Data management and data preparation is a very important yet widely overlooked part of data analysis. Importing, selecting a proper class, cleaning, and filtering are all part of data preparation and will be taught in this course.
Have you ever encountered problems in data analysis just because the data was not clean, had a wrong format, or was simply messy? Data preparation is an immensely important yet overlooked field in data science. Most of the time of a data professional is not spent analyzing or visualizing, it is spent getting data ready as clean and well-structured as possible. R is a widely used open source tool with an active user community. This community created high quality add on packages for data preparation. In this course, Data Management and Preparation Using R, you will not only learn about data preparation in R Base, you will also learn about those add on packages that make R so powerful. First, you'll learn about data importing, cleaning, and structuring (selecting the right class). Next, you'll explore data querying. Finally, you will learn about dplyr, tidyr, reshape2 and data.table. At the end of this course, you will be able to select the right tools and efficiently perform data import, formatting, cleaning, and querying.
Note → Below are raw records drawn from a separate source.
(* ===== verification/CowTree.v ===== *)
(** * Address spaces as trees, and what cloning one does ([Paging]).

    [tabs] lists the tables of an address space and [pages] the frames it maps,
    once per mapping; [sim] relates two trees of the same shape. [level_ok] is what
    one level of [clone_page_tables_cow] does to a tree, whether it succeeds or
    runs out of memory half way, proved for the last level ([l1_level_ok]) and from
    each level for the one above ([level_ok_S]). *)

From Stdlib Require Import ZArith Lia Bool.
From stdpp Require Import base gmap sets gmultiset numbers list.
From S2P Require Import Prelude Paging.

Local Open Scope Z_scope.

(** ** Bits of entries *)

Lemma mask_bit b : 0 ≤ b → Z.testbit ADDR_MASK b = (12 <=? b) && (b <? 52).
Proof.
  intros Hb. change ADDR_MASK with (Z.shiftl (Z.ones 40) 12). rewrite Z.shiftl_spec by done.
  rewrite Z.testbit_ones by lia. destruct (Z.leb_spec 12 b), (Z.ltb_spec b 52), (Z.leb_spec 0 (b - 12)), (Z.ltb_spec (b - 12) 40); lia.
Qed.

Lemma pfn_range e : 0 ≤ pfn e < 2 ^ 40.
Proof.
  unfold pfn, addr. rewrite Z.shiftr_land. change (Z.shiftr ADDR_MASK 12) with (Z.ones 40).
  rewrite Z.land_ones by lia. apply Z.mod_pos_bound. lia.
Qed.

Lemma addr_pfn e : addr e = pfn e * 4096.
Proof.
  unfold pfn. change 4096 with (2 ^ 12). rewrite <-Z.shiftl_mul_pow2 by lia. apply Z.bits_inj'. intros b Hb.
  rewrite Z.shiftl_spec by done. destruct (Z.ltb_spec b 12).
  - rewrite (Z.testbit_neg_r _ (b - 12)) by lia. unfold addr. rewrite Z.land_spec, mask_bit by done.
    destruct (Z.leb_spec 12 b); [lia|]. by rewrite andb_false_r.
  - rewrite Z.shiftr_spec by lia. f_equal. lia.
Qed.

(** Flags have no bit of the address. *)
Definition flag_bits (fl : Z) : Prop := ∀ b, 12 ≤ b < 52 → Z.testbit fl b = false.

Lemma flags_bits e : flag_bits (flags e).
Proof.
  intros b Hb. unfold flags. rewrite Z.ldiff_spec, mask_bit by lia.
  replace ((12 <=? b) && (b <? 52)) with true by lia. apply andb_false_r.
Qed.

Lemma clear_flag_bits fl b : flag_bits fl → flag_bits (Z.clearbit fl b).
Proof. intros Hfl c Hc. rewrite Z.clearbit_eqb, Hfl by lia. done. Qed.

Lemma set_flag_bits fl : flag_bits fl → flag_bits (Z.setbit fl WRITABLE).
Proof.
  intros Hfl c Hc. unfold WRITABLE. rewrite Z.setbit_eqb, Hfl by lia. destruct (Z.eqb_spec 1 c); [lia|done].
Qed.

Lemma frame_bit f b : 0 ≤ f < 2 ^ 40 → 0 ≤ b → ¬ 12 ≤ b < 52 → Z.testbit (f * 4096) b = false.
Proof.
  intros Hf Hb Hn. change 4096 with (2 ^ 12). rewrite <-Z.shiftl_mul_pow2, Z.shiftl_spec by lia.
  destruct (decide (b < 12)); [apply Z.testbit_neg_r; lia|].
  rewrite <-(Z.mod_small f (2 ^ 40)) by done. apply Z.mod_pow2_bits_high. lia.
Qed.

Section set_addr.
Context (f fl : Z) (Hf : 0 ≤ f < 2 ^ 40) (Hfl : flag_bits fl).

Lemma has_set_addr b : 0 ≤ b < 12 → has b (set_addr (f * 4096) fl) = has b fl.
Proof. intros Hb. unfold has, set_addr. by rewrite Z.lor_spec, frame_bit by lia. Qed.

Lemma addr_set_addr : addr (set_addr (f * 4096) fl) = f * 4096.
Proof.
  apply Z.bits_inj'. intros b Hb. unfold addr, set_addr. rewrite Z.land_spec, Z.lor_spec, mask_bit by done.
  destruct (decide (12 ≤ b < 52)) as [Hr|Hr].
  - rewrite Hfl, orb_false_r by done. replace ((12 <=? b) && (b <? 52)) with true by lia. apply andb_true_r.
  - replace ((12 <=? b) && (b <? 52)) with false by lia. rewrite andb_false_r. symmetry. by apply frame_bit.
Qed.

Lemma pfn_set_addr : pfn (set_addr (f * 4096) fl) = f.
Proof. unfold pfn. rewrite addr_set_addr, Z.shiftr_div_pow2 by lia. change (2 ^ 12) with 4096. by rewrite Z.div_mul. Qed.

Lemma flags_set_addr : flags (set_addr (f * 4096) fl) = fl.
Proof.
  apply Z.bits_inj'. intros b Hb. unfold flags, set_addr. rewrite Z.ldiff_spec, Z.lor_spec, mask_bit by done.
  destruct (decide (12 ≤ b < 52)) as [Hr|Hr].
  - replace ((12 <=? b) && (b <? 52)) with true by lia. rewrite andb_false_r. symmetry. by apply Hfl.
  - rewrite frame_bit by done. replace ((12 <=? b) && (b <? 52)) with false by lia. apply andb_true_r.
Qed.
End set_addr.

Lemma has_flags b e : 0 ≤ b < 12 → has b (flags e) = has b e.
Proof.
  intros Hb. unfold has, flags. rewrite Z.ldiff_spec, mask_bit by lia.
  replace ((12 <=? b) && (b <? 52)) with false by lia. apply andb_true_r.
Qed.

(** An entry made read-only; what [clone_page] leaves in both tables. *)
Definition cow (e : Z) : Z := if has PRESENT e then set_addr (addr e) (Z.clearbit (flags e) WRITABLE) else e.

Lemma pfn_cow e : pfn (cow e) = pfn e.
Proof.
  unfold cow. destruct (has PRESENT e); [|done]. rewrite addr_pfn.
  apply pfn_set_addr; [apply pfn_range|]. apply clear_flag_bits, flags_bits.
Qed.

Lemma has_cow b e : 0 ≤ b < 12 → has b (cow e) = has b e && (negb (b =? WRITABLE) || negb (has PRESENT e)).
Proof.
  intros Hb. unfold cow. destruct (has PRESENT e) eqn:E; [|by rewrite orb_true_r, andb_true_r].
  rewrite addr_pfn, has_set_addr by (done || apply pfn_range). unfold has at 1. rewrite Z.clearbit_eqb.
  fold (has b (flags e)). rewrite has_flags, orb_false_r, (Z.eqb_sym b) by done. done.
Qed.

Lemma present_cow e : has PRESENT (cow e) = has PRESENT e.
Proof. rewrite has_cow by done. simpl. apply andb_true_r. Qed.

(** ** Memory *)

Definition idx (i : Z) : Prop := 0 ≤ i < 512.

Lemma entry_insert m f i e f' i' :
  idx i → idx i' → entry (<[f * 512 + i := e]> m) f' i' = if decide (f' = f ∧ i' = i) then e else entry m f' i'.
Proof.
  intros Hi Hi'. unfold entry, word, idx in *. case_decide as Hd.
  - destruct Hd as [-> ->]. by rewrite lookup_insert_eq.
  - rewrite lookup_insert_ne by lia. done.
Qed.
Martin is a trained biostatistician, programmer, consultant and data science enthusiast. His main objective: Explaining data science in a straightforward way. You can find his latest work over at: r-tutorials.com
Course Overview Hi guys, this is Martin Burger, and I welcome you to my course, Data Management and Preparation Using R. As a data scientist and biostatistician, I know first-hand how important clean and well formatted data is. R is widely used for data analytics. It offers great data management and data preparation tools. In this course, you will learn techniques to solve the most common problems of the data preparation steps. This is basically the first step in the whole data analytics process, which means, you cannot escape this. No matter your industry or analytics approach, you have to prepare your data first. In the course, you will see how to use different import tools to get standard as well as exotic file formats into R. You will learn which object classes are best suited towards your data sets. You will use the tidyr add on package to clean and format your data, and you will use the data. table package, as well as standard tools in order to filter or query even large data sets. By the end of this course, you will be able to select suitable add on packages and use the best functions for data preparation. I would categorize this course as a beginners plus course. If you're familiar with basic R code, you will be able to fully benefit from this course. Alright guys, I hope you will enjoy this course, I'll see you inside.
Introduction Hi guys, this is Martin Burger for Pluralsight. In this module, I will show you where this course is located on the data science landscape. We briefly talk about the main terminology behind this course. I will tell you the packages you will need to follow along, and how to best prepare yourself to get the most out of the course. And I will tell you how the course is structured, and what you can and cannot expect from this course. Basically, this module will give you all the info needed to fully benefit from this course.
Selecting Suitable Classes and Importing Data Hi guys, this is Martin Burger for Pluralsight. In this module, you will learn how to import your data and how to select a proper class. We'll take a look at standard import methods, which come preinstalled with our studio. We'll take a look at the fread function of data. table, and we'll learn how to use the package foreign for non-CSV file formats. I will also show you alternative classes to data. frames. These are data. table, and data_frame. Learning how to properly import your data is often overlooked. In a scripting language like R, even an otherwise trivial task, like data import, can have some pitfalls. Data. frames have some limitations, therefore it is great to have some alternatives at hand, in case you have larger datasets.
Cleaning Data with tidyr Hi guys, this is Martin Burger for Pluralsight. In this module, we'll discuss the specifics of properly formatted data. You will first learn how a tidy dataset looks, then you will learn how to fix common data formatting problems via four demos. For that, we're going to use three R packages, and some ad-hoc datasets. In this module, you'll also learn about filtering and mutating joins to connect to data frames.
Data Filtering and Querying with dplyr and data.table Hi there, this is Martin Burger for Pluralsight. This module is all about data filtering, or running queries on your datasets. We will start out with some theory on queries and the appropriate packages including the great data. table package. To put a theory into practice, we will do some demos using two different datasets. The first one is a simple ad-hoc dataset, while the other one is the diamonds dataset of ggplot2 with over 50, 000 rows. You will learn step by step how to query on a row and on a column level. I will show you how to group your queries for more detailed outputs. And I will show you how to use keys in data. table to make queries faster.
Course Recap and Your Next Steps Hi guys, it's Martin Burger for Pluralsight. In this last module, I will show you some great resources to identify suitable libraries, how to get help, and where to find some practice opportunities. This is crucial info, since you will encounter various problems in your daily work. Knowing where to get help is the first step to solve these issues. At last, we'll also summarize what we did in this course.